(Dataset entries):
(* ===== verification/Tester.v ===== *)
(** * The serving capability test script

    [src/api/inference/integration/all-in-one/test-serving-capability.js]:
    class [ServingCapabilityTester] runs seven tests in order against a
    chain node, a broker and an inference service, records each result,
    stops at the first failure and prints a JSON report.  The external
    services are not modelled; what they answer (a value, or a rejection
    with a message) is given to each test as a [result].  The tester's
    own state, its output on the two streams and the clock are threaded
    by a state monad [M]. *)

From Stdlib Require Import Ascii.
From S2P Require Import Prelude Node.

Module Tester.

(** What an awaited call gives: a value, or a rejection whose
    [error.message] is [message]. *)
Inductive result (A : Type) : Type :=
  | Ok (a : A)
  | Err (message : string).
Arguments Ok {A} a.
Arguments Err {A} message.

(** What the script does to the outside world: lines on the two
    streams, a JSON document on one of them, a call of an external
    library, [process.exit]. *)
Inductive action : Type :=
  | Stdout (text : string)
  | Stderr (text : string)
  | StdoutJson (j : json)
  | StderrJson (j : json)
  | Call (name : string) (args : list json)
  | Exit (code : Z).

(PROBLEM TO WORK ON): Exactly how many lines in the data above contain the word "Require"? Respond with the number and nothing more.

(RESULT): 2